__ACTIVITY__. When you reach the line with "negb (bool_decide (k_Venue" in the data below, begin printing lines exactly, and stop once the line with "Definition NewKey (venue" has been printed.

Collected data
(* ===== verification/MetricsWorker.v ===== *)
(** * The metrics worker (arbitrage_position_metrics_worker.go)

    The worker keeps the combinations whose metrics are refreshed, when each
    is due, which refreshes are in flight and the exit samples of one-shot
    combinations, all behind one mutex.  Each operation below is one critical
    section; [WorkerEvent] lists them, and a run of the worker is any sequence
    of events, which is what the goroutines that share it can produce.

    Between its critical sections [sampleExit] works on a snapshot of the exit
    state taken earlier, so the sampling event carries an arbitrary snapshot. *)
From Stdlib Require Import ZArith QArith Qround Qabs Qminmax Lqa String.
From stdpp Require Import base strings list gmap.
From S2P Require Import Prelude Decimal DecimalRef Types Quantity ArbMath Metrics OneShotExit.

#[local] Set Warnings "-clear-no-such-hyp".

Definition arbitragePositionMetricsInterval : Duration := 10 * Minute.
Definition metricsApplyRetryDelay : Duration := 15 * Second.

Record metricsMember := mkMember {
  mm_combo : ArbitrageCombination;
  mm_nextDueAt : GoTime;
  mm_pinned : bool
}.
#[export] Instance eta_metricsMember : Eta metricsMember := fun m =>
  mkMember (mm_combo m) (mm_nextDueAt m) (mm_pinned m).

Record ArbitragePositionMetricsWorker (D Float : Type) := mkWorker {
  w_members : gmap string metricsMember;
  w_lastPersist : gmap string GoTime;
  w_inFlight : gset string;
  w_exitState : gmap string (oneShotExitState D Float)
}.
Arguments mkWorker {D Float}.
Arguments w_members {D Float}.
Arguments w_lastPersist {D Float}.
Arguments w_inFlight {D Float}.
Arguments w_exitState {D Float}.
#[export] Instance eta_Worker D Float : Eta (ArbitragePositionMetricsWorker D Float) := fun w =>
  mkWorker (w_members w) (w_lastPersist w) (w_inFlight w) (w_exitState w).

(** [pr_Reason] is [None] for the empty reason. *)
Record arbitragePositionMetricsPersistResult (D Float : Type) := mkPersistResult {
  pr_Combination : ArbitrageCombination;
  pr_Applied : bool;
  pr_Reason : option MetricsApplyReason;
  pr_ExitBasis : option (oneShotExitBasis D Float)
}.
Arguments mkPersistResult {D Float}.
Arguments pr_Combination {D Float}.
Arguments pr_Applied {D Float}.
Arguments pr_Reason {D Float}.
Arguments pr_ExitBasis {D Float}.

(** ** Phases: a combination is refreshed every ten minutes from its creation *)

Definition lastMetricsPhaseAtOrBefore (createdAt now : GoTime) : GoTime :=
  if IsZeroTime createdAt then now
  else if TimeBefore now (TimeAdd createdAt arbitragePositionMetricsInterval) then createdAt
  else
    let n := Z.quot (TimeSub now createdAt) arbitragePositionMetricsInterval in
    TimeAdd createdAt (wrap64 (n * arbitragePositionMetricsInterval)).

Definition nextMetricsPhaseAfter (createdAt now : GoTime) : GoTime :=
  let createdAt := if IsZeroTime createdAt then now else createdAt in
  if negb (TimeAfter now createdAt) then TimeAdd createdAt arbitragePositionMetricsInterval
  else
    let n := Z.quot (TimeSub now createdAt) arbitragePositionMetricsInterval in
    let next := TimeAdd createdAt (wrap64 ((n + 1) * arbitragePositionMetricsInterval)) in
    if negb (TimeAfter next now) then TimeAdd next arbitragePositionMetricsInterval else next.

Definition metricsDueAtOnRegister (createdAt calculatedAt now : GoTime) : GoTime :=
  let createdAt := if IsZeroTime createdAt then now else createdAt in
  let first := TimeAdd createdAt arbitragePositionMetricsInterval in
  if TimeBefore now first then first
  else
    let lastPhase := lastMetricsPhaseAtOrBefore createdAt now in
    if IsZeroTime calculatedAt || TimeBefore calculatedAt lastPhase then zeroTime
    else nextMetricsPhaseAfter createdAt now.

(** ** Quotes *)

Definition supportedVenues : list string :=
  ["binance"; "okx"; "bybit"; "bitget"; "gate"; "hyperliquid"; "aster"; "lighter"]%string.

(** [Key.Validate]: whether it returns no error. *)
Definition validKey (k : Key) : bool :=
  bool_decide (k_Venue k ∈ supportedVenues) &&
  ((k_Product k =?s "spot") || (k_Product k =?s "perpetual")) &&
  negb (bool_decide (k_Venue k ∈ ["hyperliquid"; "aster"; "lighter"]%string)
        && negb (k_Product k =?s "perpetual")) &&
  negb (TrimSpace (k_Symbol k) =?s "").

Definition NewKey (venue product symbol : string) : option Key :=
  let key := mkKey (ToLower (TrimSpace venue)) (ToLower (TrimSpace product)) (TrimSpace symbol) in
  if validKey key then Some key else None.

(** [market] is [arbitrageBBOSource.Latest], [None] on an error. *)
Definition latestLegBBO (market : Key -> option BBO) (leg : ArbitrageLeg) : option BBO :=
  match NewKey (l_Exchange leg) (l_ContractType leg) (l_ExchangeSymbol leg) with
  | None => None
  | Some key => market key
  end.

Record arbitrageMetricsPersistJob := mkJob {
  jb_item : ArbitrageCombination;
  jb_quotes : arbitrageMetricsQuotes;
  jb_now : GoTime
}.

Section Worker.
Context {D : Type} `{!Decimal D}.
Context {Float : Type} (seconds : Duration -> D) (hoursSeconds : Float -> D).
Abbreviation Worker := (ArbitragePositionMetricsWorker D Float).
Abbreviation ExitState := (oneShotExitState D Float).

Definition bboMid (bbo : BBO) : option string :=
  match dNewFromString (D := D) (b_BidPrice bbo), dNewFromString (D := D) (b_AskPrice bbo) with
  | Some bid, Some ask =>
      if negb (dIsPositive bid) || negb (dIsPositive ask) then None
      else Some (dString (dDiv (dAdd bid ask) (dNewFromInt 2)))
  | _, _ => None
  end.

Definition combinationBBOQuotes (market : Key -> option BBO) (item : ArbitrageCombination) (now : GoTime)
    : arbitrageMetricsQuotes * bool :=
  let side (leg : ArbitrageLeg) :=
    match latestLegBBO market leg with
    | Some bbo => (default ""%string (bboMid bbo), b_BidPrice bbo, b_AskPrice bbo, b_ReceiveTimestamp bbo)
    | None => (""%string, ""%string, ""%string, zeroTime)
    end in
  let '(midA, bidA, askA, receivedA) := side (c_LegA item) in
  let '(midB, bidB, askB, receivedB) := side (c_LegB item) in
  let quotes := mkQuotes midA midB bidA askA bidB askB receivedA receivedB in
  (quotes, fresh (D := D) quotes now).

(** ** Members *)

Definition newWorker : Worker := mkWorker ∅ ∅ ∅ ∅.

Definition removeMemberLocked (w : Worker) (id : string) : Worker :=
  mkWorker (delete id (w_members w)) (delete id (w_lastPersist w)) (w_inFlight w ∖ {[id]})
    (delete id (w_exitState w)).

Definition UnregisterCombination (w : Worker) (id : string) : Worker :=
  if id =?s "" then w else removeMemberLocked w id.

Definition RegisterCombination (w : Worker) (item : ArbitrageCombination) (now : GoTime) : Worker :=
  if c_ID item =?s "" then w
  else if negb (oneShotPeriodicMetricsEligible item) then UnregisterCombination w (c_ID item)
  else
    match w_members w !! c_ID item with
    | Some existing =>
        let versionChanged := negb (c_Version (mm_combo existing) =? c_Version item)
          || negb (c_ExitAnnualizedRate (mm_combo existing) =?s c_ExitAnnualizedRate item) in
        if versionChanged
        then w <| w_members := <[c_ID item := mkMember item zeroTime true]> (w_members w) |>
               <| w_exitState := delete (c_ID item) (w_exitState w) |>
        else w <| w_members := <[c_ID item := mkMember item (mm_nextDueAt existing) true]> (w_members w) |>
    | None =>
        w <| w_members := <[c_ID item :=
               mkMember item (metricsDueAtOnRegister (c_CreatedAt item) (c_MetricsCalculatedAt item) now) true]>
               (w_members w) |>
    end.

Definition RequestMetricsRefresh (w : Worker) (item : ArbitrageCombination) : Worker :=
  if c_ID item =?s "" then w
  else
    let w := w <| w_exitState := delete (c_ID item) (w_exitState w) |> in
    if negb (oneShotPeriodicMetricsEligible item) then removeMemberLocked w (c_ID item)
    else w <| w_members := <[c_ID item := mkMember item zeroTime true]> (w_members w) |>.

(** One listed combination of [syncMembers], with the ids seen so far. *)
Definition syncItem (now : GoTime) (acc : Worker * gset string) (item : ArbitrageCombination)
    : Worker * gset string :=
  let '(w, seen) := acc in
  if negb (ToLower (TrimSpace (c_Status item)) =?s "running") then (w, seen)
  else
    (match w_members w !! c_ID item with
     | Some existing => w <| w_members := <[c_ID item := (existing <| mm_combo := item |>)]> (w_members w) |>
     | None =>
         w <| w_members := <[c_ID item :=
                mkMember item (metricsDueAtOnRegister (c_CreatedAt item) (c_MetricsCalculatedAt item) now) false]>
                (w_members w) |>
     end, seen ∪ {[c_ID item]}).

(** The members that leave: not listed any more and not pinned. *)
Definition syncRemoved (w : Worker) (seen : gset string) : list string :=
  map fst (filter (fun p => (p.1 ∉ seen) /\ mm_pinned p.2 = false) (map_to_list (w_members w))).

__TASK OUTPUT__.
  negb (bool_decide (k_Venue k ∈ ["hyperliquid"; "aster"; "lighter"]%string)
        && negb (k_Product k =?s "perpetual")) &&
  negb (TrimSpace (k_Symbol k) =?s "").

Definition NewKey (venue product symbol : string) : option Key :=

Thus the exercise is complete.